Di certo ho vissuto tempi migliori e più stimolanti, ma il tenore dell’esistenza non può essere sempre il medesimo ed è fisiologico che si alternino periodi di segno opposto. Sto cercando di recuperare un’ottima forma nella corsa e mi sto impegnando per finire alcune cose che invero ho quasi ultimato. Non sono poi così male in arnese, ma devo pazientare un po’ per chiudere un ciclo: per fortuna la mia non è un’indole autodistruttiva.
Non ho legami profondi né affetti sinceri, perciò se dovessi venirmi meno per me sarebbe finita e una brutta caduta potrebbe rivelarsi definitiva: in realtà questa mia condizione non mi dispiace e non soltanto per l’assenza di una sua concreta alternativa. Ho una buona stella sebbene io non brilli granché e la considero un grande privilegio, un’egida preclusa ai più e di cui non do per scontato la luce. Non mi fido di nessuno e spero che nessuno si fidi di me, come a rendere equa e speculare la reciproca diffidenza, però tutto questo non implica da parte mia la mobilitazione della fanteria. Credo che io non abbia nulla da condividere in un contesto che oltrepassi la cordialità o la goliardia, quindi sospetto sempre di chi mostri il pur minimo entusiasmo nei miei confronti: sì, sto anche sul chi vive oltre a stare per i fatti miei. Per me cambierebbe poco se i tempi correnti fossero diversi dagli attuali: seguo un calendario che si segue da solo, in piena autonomia.

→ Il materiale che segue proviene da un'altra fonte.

(** The values the lines of a host store, except for the handling times. *)
Lemma report_writes s g k v :
  g <> Th -> (g, k, v) ∈ flat_map writes (report_lines LOCALHOST_ID elements s) <-> stored s g k = Some v.
Proof using Helements.
  intros Hg. unfold report_lines. rewrite !flat_map_app, !elem_of_app.
  assert (Hin : forall n k v, (k, v) ∈ elements Z (times s n 0) <-> t_ n k s = Some v).
  { intros n k' v'. apply (elements_spec elements Helements). }
  assert (Hh : (g, k, v) ∉ flat_map writes (flat_map (handled_lines LOCALHOST_ID elements s) (seqZ 0 DPDK_LCORE_NUM))).
  { intros (l & (core & _ & (i & _ & Hl)%elem_of_flat_map)%elem_of_flat_map & Hw)%elem_of_flat_map.
    destruct (times s HandleAcquireEnd core !! i.1); [|by apply not_elem_of_nil in Hl].
    apply list_elem_of_singleton in Hl as ->. cbn in Hw. apply list_elem_of_singleton in Hw. by injection Hw as ->. }
  assert (Ht : (g, k, v) ∉ flat_map writes (flat_map (fun i => txn_lines s i.1 i.2) (elements Z (times s TxnBegin 0)))).
  { intros (l & (i & _ & Hl)%elem_of_flat_map & Hw)%elem_of_flat_map. unfold txn_lines in Hl.
    assert (Hn : writes l = []); [|rewrite Hn in Hw; by apply not_elem_of_nil in Hw].
    destruct (txn_type_map s 0 !! i.1), (t_ TxnEnd i.1 s); try by apply not_elem_of_nil in Hl.
    apply elem_of_cons in Hl as [->|Hl%list_elem_of_singleton]; [done|by subst]. }
  assert (Ha : (g, k, v) ∈ flat_map writes (flat_map (fun i => acquire_lines s i.1 i.2) (elements Z (times s Acquire 0))) <->
    exists at_, t_ Acquire k s = Some at_ /\ u64 <$> acquire_latency s k at_ g = Some v).
  { rewrite elem_of_flat_map. split.
    - intros (l & ([k' at_] & Hi%Hin & Hl)%elem_of_flat_map & Hw). exists at_.
      assert (Hx : (g, k, v) ∈ flat_map writes (acquire_lines s k' at_)) by (apply elem_of_flat_map; eauto).
      by apply acquire_writes in Hx as [-> Hx].
    - intros (at_ & Hat & Hx).
      assert (Hy : (g, k, v) ∈ flat_map writes (acquire_lines s k at_)) by (by apply acquire_writes).
      apply elem_of_flat_map in Hy as (l & Hl & Hw). exists l. split; [|done]. apply elem_of_flat_map. exists (k, at_).
      split; [by apply Hin|done]. }
  assert (Hs : (g, k, v) ∈ flat_map writes (flat_map (fun i => schedule_lines s i.1 i.2) (elements Z (times s ScheduleEnd 0))) <->
    exists fin sst, t_ ScheduleEnd k s = Some fin /\ t_ ScheduleStart (scheduled_by k s) s = Some sst /\
      (g = Ts /\ v = u64 (fin - sst) \/ g = Tfrom /\ v = scheduled_by k s)).
  { rewrite elem_of_flat_map. split.
    - intros (l & ([k' fin] & Hi%Hin & Hl)%elem_of_flat_map & Hw). unfold schedule_lines in Hl. cbn [fst snd] in *.
      destruct (t_ ScheduleStart (scheduled_by k' s) s) as [sst|] eqn:E; [|by apply not_elem_of_nil in Hl].
      apply list_elem_of_singleton in Hl as ->. rewrite writes_schedule, !elem_of_cons, elem_of_nil in Hw.
      exists fin, sst. naive_solver.
    - intros (fin & sst & Hf & Hst & Hv). exists (LatencyLine k (scheduled_by k s) (fin - sst) (lit "s")).
      split; [|rewrite writes_schedule, !elem_of_cons, elem_of_nil; naive_solver].
      apply elem_of_flat_map. exists (k, fin). split; [by apply Hin|]. unfold schedule_lines. cbn [fst snd].
      rewrite Hst. by apply list_elem_of_singleton. }
  rewrite Ha, Hs. clear Ha Hs Hin. split.
  - intros [H|[(at_ & Hat & Hx)|[(fin & sst & Hf & Hst & [[-> ->]|[-> ->]])|H]]]; [by destruct Hh| | | |by destruct Ht].
    + destruct g; try done; cbn [stored]; by rewrite Hat.
    + cbn [stored]. by rewrite Hf; cbn; rewrite Hst.
    + cbn [stored]. by rewrite Hf; cbn; rewrite Hst.
  - intros H. right. destruct g; try done; cbn [stored] in H.
    all: try (apply bind_Some in H as (at_ & Hat & Hx); left; by exists at_).
    all: apply bind_Some in H as (fin & Hf & (sst & Hst & [= <-])%bind_Some); right; left; exists fin, sst; tauto.
Qed.

Lemma latency_range s n c n' c' k k' v v' :
  in_range s -> times s n c !! k = Some v -> times s n' c' !! k' = Some v' -> - 2 ^ 63 <= v - v' < 2 ^ 63.
Proof using.
  intros Hr H H'. destruct (r_times s Hr _ _ _ _ H) as [_ Hv], (r_times s Hr _ _ _ _ H') as [_ Hv']. lia.
Qed.

Lemma sw64_range z : - 2 ^ 63 <= sw 64 z < 2 ^ 63.
Proof using. unfold sw. pose proof (Z.mod_pos_bound (z + 2 ^ (64 - 1)) (2 ^ 64)). lia. Qed.

Lemma good_latency s n n' c c' k' v v' k ty g :
  in_range s -> times s n c !! k = Some v -> times s n' c' !! k' = Some v' -> (ty, g) ∈ known_types ->
  good_line (LatencyLine k 0 (v - v') ty).
Proof using.
  intros Hr H H' Hty. split; [by apply (r_times s Hr _ _ _ _ H)|]. split; [lia|].
  split; [by eapply latency_range|]. by exists g.
Qed.

Lemma granted_times s k g e : granted_at s k = Some (g, e) -> exists n, t_ n k s = Some e.
Proof using.
  unfold granted_at. destruct (t_ GrantLocal k s) eqn:E1; [intros [= <- <-]; eauto|].
  destruct (t_ GrantWAgent k s) eqn:E2; [intros [= <- <-]; eauto|].
  destruct (t_ GrantWoAgent k s) eqn:E3; [intros [= <- <-]; eauto|].
  destruct (t_ SwitchDirectGrant k s) eqn:E4; [intros [= <- <-]; eauto|done].
Qed.

Lemma released_times s k g r : released_at s k = Some (g, r) -> exists n, t_ n k s = Some r.
Proof using.
  unfold released_at. destruct (t_ ReleaseSent k s) eqn:E1; [intros [= <- <-]; eauto|].
  destruct (t_ ReleaseLocal k s) eqn:E2; [intros [= <- <-]; eauto|done].
Qed.

Lemma known_type i ty g : known_types !! i = Some (ty, g) -> (ty, g) ∈ known_types.
Proof using. apply list_elem_of_lookup_2. Qed.

Lemma acquire_lines_good s k at_ :
  in_range s -> t_ Acquire k s = Some at_ -> Forall good_line (acquire_lines s k at_).
Proof using.
  intros Hr Ha. unfold acquire_lines. repeat apply Forall_app_2.
  - destruct (t_ AcquireSent k s) as [ast|] eqn:E; [|constructor]. apply Forall_singleton.
    by eapply good_latency; [done|exact E|exact Ha|apply (known_type 0)].
  - unfold grant_lines. destruct (t_ GrantBegin k s) as [gbt|] eqn:E; [|constructor].
    destruct (granted_at s k) as [[g e]|] eqn:Hg; [|constructor]. destruct (granted_times _ _ _ _ Hg) as [n Hn].
    constructor; [|apply Forall_singleton; by eapply good_latency; [done|exact Hn|exact Ha|apply (known_type 5)]].
    apply granted_tag in Hg. destruct Hg as [-> | [-> | [-> | ->]]];
      (eapply good_latency; [done|exact Hn|exact E|]);
      [by apply (known_type 4)|by apply (known_type 1)|by apply (known_type 2)|by apply (known_type 3)].
  - unfold release_lines. destruct (t_ Release k s) as [rt|] eqn:E; [|constructor].
    destruct (released_at s k) as [[g r]|] eqn:Hg; [|constructor]. destruct (released_times _ _ _ _ Hg) as [n Hn].
    apply Forall_singleton. apply released_tag in Hg. destruct Hg as [-> | ->];
      (eapply good_latency; [done|exact Hn|exact E|]); [by apply (known_type 6)|by apply (known_type 7)].
Qed.

Lemma report_lines_good s : in_range s -> Forall good_line (report_lines LOCALHOST_ID elements s).
Proof using Helements.
  intros Hr. apply list.Forall_forall. unfold report_lines.
  assert (Hin : forall n c k v, (k, v) ∈ elements Z (times s n c) -> times s n c !! k = Some v).
  { intros n c k v H. by apply (elements_spec elements Helements) in H. }
  intros l. rewrite !elem_of_app, !elem_of_flat_map.
  intros [(core & _ & Hl)|[([k v] & Hk%Hin & Hl)|[([k v] & Hk%Hin & Hl)|([k v] & Hk%Hin & Hl)]]]; cbn [fst snd] in *.
  - apply elem_of_flat_map in Hl as ([k v] & Hk%Hin & Hl). cbn [fst snd] in *.
    destruct (times s HandleAcquireEnd core !! k) as [e|] eqn:E; [|by apply not_elem_of_nil in Hl].
    apply list_elem_of_singleton in Hl as ->. split; [by apply (r_times s Hr _ _ _ _ E)|by eapply latency_range].
  - pose proof (acquire_lines_good s k v Hr Hk) as Hg. rewrite list.Forall_forall in Hg. by apply Hg.
  - unfold schedule_lines in Hl. destruct (t_ ScheduleStart (scheduled_by k s) s) as [sst|] eqn:E; [|by apply not_elem_of_nil in Hl].
    apply list_elem_of_singleton in Hl as ->. split; [by apply (r_times s Hr _ _ _ _ Hk)|].
    split; [by apply (r_times s Hr _ _ _ _ E)|]. split; [by eapply latency_range|].
    exists Ts. by apply (known_type 8).
  - unfold txn_lines in Hl. destruct (txn_type_map s 0 !! k) as [ty|] eqn:Ety; [|by apply not_elem_of_nil in Hl].
    destruct (t_ TxnEnd k s) as [tet|] eqn:E; [|by apply not_elem_of_nil in Hl].
    pose proof (proj1 (proj1 (r_times s Hr _ _ _ _ E))). pose proof (r_type s Hr _ _ Ety).
    apply elem_of_cons in Hl as [->|Hl%list_elem_of_singleton]; [|subst l]; (split; [done|]; split; [done|]);
      (split; [apply sw64_range|tauto]).
Qed.
End tables.

(** ** The logs of a cluster *)

#[local] Opaque merge_all report_timer report_lines.

Section cluster.
Context (elements : forall A, gmap Z A -> list (Z * A)) (Helements : iteration elements).

(** A host's number and what it recorded. *)
Abbreviation host := (Z * stats)%type.

Definition host_log (h : host) : list str :=
  match report_timer h.1 elements h.2 with Ok (_, _, ls) => map render ls | Fault _ => [] end.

Non so quante primavere mi restino e neanche azzardo un pronostico, però sento ancora in me un forte slancio e questa spinta mi rasserena.
Per me l’anno si appresta a una conclusione anonima e incolore giacché non ho fatto ricorso a pastello alcuno: ho trascurato i cromatismi e le loro dirette implicazioni sul corso degli eventi. Negli ultimi dodici mesi non ho acceso nuovi fuochi né interessi, bensì ho provato a custodire l’antica e modesta fiamma della mia individualità. Non ho dei buoni propositi da lanciare davanti a me, come se dovessi approntare bastone e carota per pedinare l’incedere del tempo: il mio rapporto con gli eventi va da sé come quello con tutto il resto.

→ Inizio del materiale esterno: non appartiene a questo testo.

(* ===== verification/TxnBench.v ===== *)
(** * TxnBench: the transaction benchmark as a client of the lock

    Models tests/txnbench.cc: reading a trace into the transactions of the sending
    cores, and the coroutines that execute them.  A transaction requests all its
    locks in turn, waits for each, gives up when it has waited too long, and then
    releases what it requested, the latest first.  What a coroutine asks of the
    lock library is a value of type [call]; Section [bench] runs coroutines of
    several hosts against lock managers that implement the interface of [RwSpec].
    The class [Handles] is what the library's [lock_acquire_async] returns: a
    pointer or null in FissLock, the lock and the task in ParLock and NetLock.

    The coroutine library is not part of the repository: any coroutine may be
    resumed next, until the last coroutine of its core stops the scheduler.  Left
    out: the clock (a timeout is a choice of the run), [request_index], which
    nothing reads, and the records of [Timers]. *)

From Stdlib Require Import Ascii String.
From stdpp Require Import functions.
From S2P Require Import Prelude RwSpec Types LmRefine Timers.

(** ** Reading the trace *)

Record lock_request := LockReq {
  action_type : Z;
  lock_type : Z;
  txn_type : Z;
  txn_id : Z;
  lock_id : Z;
}.

Record transaction := Txn { t_id : Z; t_type : Z; lock_requests : list lock_request }.

(** [strtoul] of a decimal number. *)
Definition scan_lu (s : str) : option (Z * str) :=
  '(neg, v, s') ← scan_number 10 s;
  Some (if 2 ^ 64 <=? v then 2 ^ 64 - 1 else if neg : bool then u64 (- v) else v, s').

(** A comma and the blanks after it. *)
Definition scan_comma (s : str) : option str := s ← scan_char ","%char s; Some (skip_space s).

Definition next_field (s : str) : option (Z * str) := s ← scan_comma s; scan_lu s.

(** [sscanf(line, "%u, %hhu, %hhu, %u, %hhu", ...)] into a zeroed request. *)
Definition sscanf_request (line : str) : lock_request :=
  match scan_lu line with
  | None => LockReq 0 0 0 0 0
  | Some (v1, s) =>
      match next_field s with
      | None => LockReq 0 0 0 (u32 v1) 0
      | Some (v2, s) =>
          match next_field s with
          | None => LockReq (u8 v2) 0 0 (u32 v1) 0
          | Some (v3, s) =>
              match next_field s with
              | None => LockReq (u8 v2) 0 (u8 v3) (u32 v1) 0
              | Some (v4, s) =>
                  match next_field s with
                  | None => LockReq (u8 v2) 0 (u8 v3) (u32 v1) (u32 v4)
                  | Some (v5, _) => LockReq (u8 v2) (u8 v5) (u8 v3) (u32 v1) (u32 v4)
                  end
              end
          end
      end
  end.

(** [line.c_str()[0]] is a digit. *)
Definition is_request (line : str) : bool :=
  match line with
  | c :: _ => let n := nat_of_ascii c in (48 <=? n)%nat && (n <=? 57)%nat
  | [] => false
  end.

(** [txns.back().lock_requests.push_back(lr)] *)
Fixpoint push_request (lr : lock_request) (txns : list transaction) : result (list transaction) :=
  match txns with
  | [] => Fault FaultNull
  | [t] => Ok [Txn (t_id t) (t_type t) (lock_requests t ++ [lr])]
  | t :: txns => txns ← push_request lr txns; Ok (t :: txns)
  end.

(** The variable [txn_id] of the loop, and [txn_list]. *)
Record trace := Trace { last_txn : Z; txn_list : gmap Z (list transaction) }.

Definition read_line (TX_CORE_NUM RX_CORE_NUM : Z) (line : str) (t : trace) : result trace :=
  if negb (is_request line) then Ok t
  else if TX_CORE_NUM =? 0 then Fault FaultDivZero
  else
    let lr := sscanf_request line in
    let lcore_id := txn_id lr mod TX_CORE_NUM + RX_CORE_NUM in
    if DPDK_LCORE_NUM <=? lcore_id then Fault FaultBounds
    else
      let txns := index [] lcore_id (txn_list t) in
      let txns := if last_txn t =? txn_id lr then txns else txns ++ [Txn (txn_id lr) (txn_type lr) []] in
      txns ← push_request lr txns;
      Ok (Trace (txn_id lr) (<[lcore_id := txns]> (txn_list t))).

Fixpoint read_lines (TX_CORE_NUM RX_CORE_NUM : Z) (lines : list str) (t : trace) : result trace :=
  match lines with
  | [] => Ok t
  | line :: lines => t ← read_line TX_CORE_NUM RX_CORE_NUM line t; read_lines TX_CORE_NUM RX_CORE_NUM lines t
  end.

Definition get_trace_for_lcores (TX_CORE_NUM RX_CORE_NUM : Z) (lines : list str) : result (gmap Z (list transaction)) :=
  t ← read_lines TX_CORE_NUM RX_CORE_NUM lines (Trace (u32 (-1)) ∅); Ok (txn_list t).

(** ** A coroutine *)

(** Where a coroutine is: not yet resumed for the first time, in
    [lock_acquire_async], in the waiting loop, in the think time after the last
    grant, in the loop of releases, or at its end. *)
Inductive pc := Spawned | Acquiring | Polling | Committed | Releasing | Finished.

#[global] Instance pc_eq_dec : EqDecision pc.
Proof. solve_decision. Defined.

(** The host and core of a coroutine, and whether it is the core's last one. *)
Record place := Place { p_host : Z; p_core : Z; p_last : bool }.

(** [c_todo] is what the loop over the transactions has left, the current one
    first; [abort_cnt] is the coroutine's share of its core's variable. *)
Record coroutine := Crt {
  c_place : place;
  c_todo : list transaction;
  c_pc : pc;
  lr_pos : Z;
  abort_flag : bool;
  abort_cnt : Z;
  txn_counter : Z;
  trace_counter : Z;
}.

#[global] Instance lock_request_eq_dec : EqDecision lock_request.
Proof. solve_decision. Defined.
#[global] Instance transaction_eq_dec : EqDecision transaction.
Proof. solve_decision. Defined.
#[global] Instance place_eq_dec : EqDecision place.
Proof. solve_decision. Defined.
#[global] Instance coroutine_eq_dec : EqDecision coroutine.
Proof. solve_decision. Defined.

Definition c_host (c : coroutine) : Z := p_host (c_place c).

Definition set_pc p c := Crt (c_place c) (c_todo c) p (lr_pos c) (abort_flag c) (abort_cnt c) (txn_counter c) (trace_counter c).
Definition set_pos p c := Crt (c_place c) (c_todo c) (c_pc c) p (abort_flag c) (abort_cnt c) (txn_counter c) (trace_counter c).

Definition requests (c : coroutine) : list lock_request :=
  match c_todo c with [] => [] | t :: _ => lock_requests t end.

Definition size_ (c : coroutine) : Z := Z.of_nat (length (requests c)).

(** The test of the loop that acquires. *)
Definition arrive (c : coroutine) : coroutine := set_pc (if lr_pos c <? size_ c then Acquiring else Committed) c.

(** The head of the loop over the transactions. *)
Definition begin (c : coroutine) : coroutine :=
  match c_todo c with
  | [] => set_pc Finished c
  | _ :: _ => arrive (Crt (c_place c) (c_todo c) (c_pc c) 0 false (abort_cnt c) (txn_counter c + 1) (trace_counter c))
  end.

Definition finish (c : coroutine) : coroutine :=
  begin (Crt (c_place c) (tail (c_todo c)) (c_pc c) (lr_pos c) (abort_flag c) (abort_cnt c) (txn_counter c) (trace_counter c)).

(** The test of the loop that releases. *)
Definition release_from (pos : Z) (c : coroutine) : coroutine :=
  if 0 <=? pos then set_pos pos (set_pc Releasing c) else finish c.

Definition release_all (c : coroutine) : coroutine :=
  release_from (if lr_pos c =? size_ c then lr_pos c - 1 else lr_pos c) c.

Definition granted (c : coroutine) : coroutine :=
  arrive (Crt (c_place c) (c_todo c) (c_pc c) (lr_pos c + 1) (abort_flag c) (abort_cnt c) (txn_counter c) (trace_counter c + 1)).

Definition abort (c : coroutine) : coroutine :=
  release_all (Crt (c_place c) (c_todo c) (c_pc c) (lr_pos c) true (abort_cnt c + 1) (txn_counter c - 1) (trace_counter c)).

Definition op_of_type (ty : Z) : lock_state := if ty =? 1 then LOCK_SHARED else if ty =? 2 then LOCK_EXCL else FREE.

(** [FirstResume] is the scheduler's and calls nothing. *)
Inductive call :=
  | FirstResume
  | LockAcquireAsync (lock task : Z) (op : lock_state)
  | LockReqGranted (lock task : Z)
  | Delay
  | LockRelease (lock task : Z) (op : lock_state).

(** [txn.lock_requests[lr_pos]] *)
Definition current (c : coroutine) : option lock_request := requests c !! Z.to_nat (lr_pos c).

Definition next_call (c : coroutine) : option call :=
  match c_pc c with
  | Spawned => Some FirstResume
  | Acquiring => lr ← current c; Some (LockAcquireAsync (lock_id lr) (txn_id lr) (op_of_type (lock_type lr)))
  | Polling => lr ← current c; Some (LockReqGranted (lock_id lr) (txn_id lr))
  | Committed => Some Delay
  | Releasing => lr ← current c; Some (LockRelease (lock_id lr) (txn_id lr) (op_of_type (lock_type lr)))
  | Finished => None
  end.

(** What the coroutine does with the value a call returns; [timeout] says whether
    the transaction has taken longer than [DEADLOCK_TIMEOUT]. *)
Definition resume (c : coroutine) (ret : Z) (timeout : bool) : coroutine :=
  match c_pc c with
  | Spawned => begin c
  | Acquiring => if ret =? 0 then granted c else set_pc Polling c
  | Polling =>
      if ret =? 2 then abort c
      else if ret =? 1 then granted c
      else if timeout then abort c else c
  | Committed => release_all c
  | Releasing => release_from (lr_pos c - 1) c
  | Finished => c
  end.

(** The transactions of coroutine [k]: the loop starts at [c_id] and advances by
    [coroutine_num]. *)
Fixpoint every {A} (k step : nat) (l : list A) : list A :=
  match l with
  | [] => []
  | x :: l => match k with O => x :: every (step - 1) step l | S k => every k step l end
  end.

Definition start (pl : place) (txns : list transaction) : coroutine := Crt pl txns Spawned 0 false 0 0 0.

Definition spawn (host core : Z) (coroutine_num : nat) (txns : list transaction) : list coroutine :=
  map (fun c_id => start (Place host core (c_id =? coroutine_num - 1)%nat) (every c_id coroutine_num txns))
    (seq 0 coroutine_num).

(** [R2_STOP]: when its last coroutine ends, a core's scheduler resumes none of
    the others any more. *)
Definition stopped (cs : list coroutine) (c : coroutine) : bool :=
  existsb (fun d => (p_host (c_place d) =? p_host (c_place c)) && (p_core (c_place d) =? p_core (c_place c)) &&
                    p_last (c_place d) && bool_decide (c_pc d = Finished)) cs.

(** ** Coroutines and lock managers *)

(** [lock_acquire_async] returns a handle to wait with, and the coroutine takes
    null for a grant.  Which handle a library returns, for a lock and a task, may
    depend on whether it knows that the call was granted its lock. *)
Class Handles := handle : Z -> Z -> bool -> Z.

(** A request that is not granted at once gets a handle other than null. *)
Definition waits `{lib : Handles} (lock task : Z) : Prop := handle lock task false <> 0.

Section bench.
Context {S : Type} `{lib : Handles} (impl : Z -> RwLockImpl S).

(** A manager for every lock, and what the managers have granted. *)
Record service := Service { managers : Z -> S; views : Z -> view }.

Definition serve (lock : Z) (e : event) (s : service) : result service :=
  '(m, gs) ← impl_step (RwLockImpl := impl lock) e (managers s lock);
  Ok (Service (<[lock := m]> (managers s)) (<[lock := view_step e gs (views s lock)]> (views s))).

(** [lock_req_granted] returns that a request was granted only when it was; without
    [told] the news is still on its way.  [lock_acquire_async] returns what the
    library has for a handle. *)
Definition perform (host : Z) (told : bool) (cl : call) (s : service) : result (Z * service) :=
  match cl with
  | LockAcquireAsync lock task op =>
      match rw_of_ls op with
      | None => Fault FaultAssert
      | Some o =>
          s ← serve lock (Acq o (host, task)) s;
          Ok (handle lock task (told && bool_decide ((o, (host, task)) ∈ v_held (views s lock))), s)
      end
  | LockReqGranted lock task =>
      Ok (if told && (bool_decide ((Shared, (host, task)) ∈ v_held (views s lock)) ||
                      bool_decide ((Excl, (host, task)) ∈ v_held (views s lock))) then 1 else 0, s)
  | FirstResume | Delay => Ok (0, s)
  | LockRelease lock task op =>
      match rw_of_ls op with
      | None => Fault FaultAssert
      | Some o => s ← serve lock (Rel o (host, task)) s; Ok (0, s)
      end
  end.

Record bench := Bench { crts : list coroutine; svc : service }.

(** Coroutine [i] makes its next call. *)
Record tick := Tick { t_crt : nat; t_told : bool; t_timeout : bool }.

Definition bench_step (l : tick) (b : bench) : result bench :=
  match crts b !! t_crt l with
  | None => Ok b
  | Some c =>
      if stopped (crts b) c then Ok b
      else
        match next_call c with
        | None => Ok b
        | Some cl =>
            '(ret, s) ← perform (c_host c) (t_told l) cl (svc b);
            Ok (Bench (<[t_crt l := resume c ret (t_timeout l)]> (crts b)) s)
        end
  end.

Fixpoint bench_run (ls : list tick) (b : bench) : result bench :=
  match ls with
  | [] => Ok b
  | l :: ls => b ← bench_step l b; bench_run ls b
  end.

Definition bench_init (cs : list coroutine) : bench :=
  Bench cs (Service (fun lock => impl_init (RwLockImpl := impl lock)) (fun _ => view_init)).
End bench.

Potrei cercare d’invertire la tendenza se in primo luogo ve ne fosse una, ma invero è tutto più aleatorio di quanto già non sia e io non pongo in essere il benché minimo sforzo per dare altra impronta al divenire. Forse la mia libertà di scegliere si risolve anzitutto nell’assenza di una scelta, quasi che le opzioni disponibili mi fossero tutte invise. Poco male, poco bene, insomma poco di tutto, come in una dieta equilibrata. Faccio la differenziata ma non getto basi solide per alcunché e così finisco per vivacchiare nei giorni di cui testimonio l’avvicendamento. Non mi sopravvaluto, infatti non penso che le mie iniziative possano produrre grandi stravolgimenti per la mia realtà immediata: evito sforzi inutili e non accendo entusiasmi effimeri con i fiammiferi altrui. Mi piacerebbe avere un piano da seguire o avere chiaro l’orizzonte migliore da scorgere, ma sono informazioni segrete e non ho gole profonde con cui barattarle nella piena tradizione del do ut des.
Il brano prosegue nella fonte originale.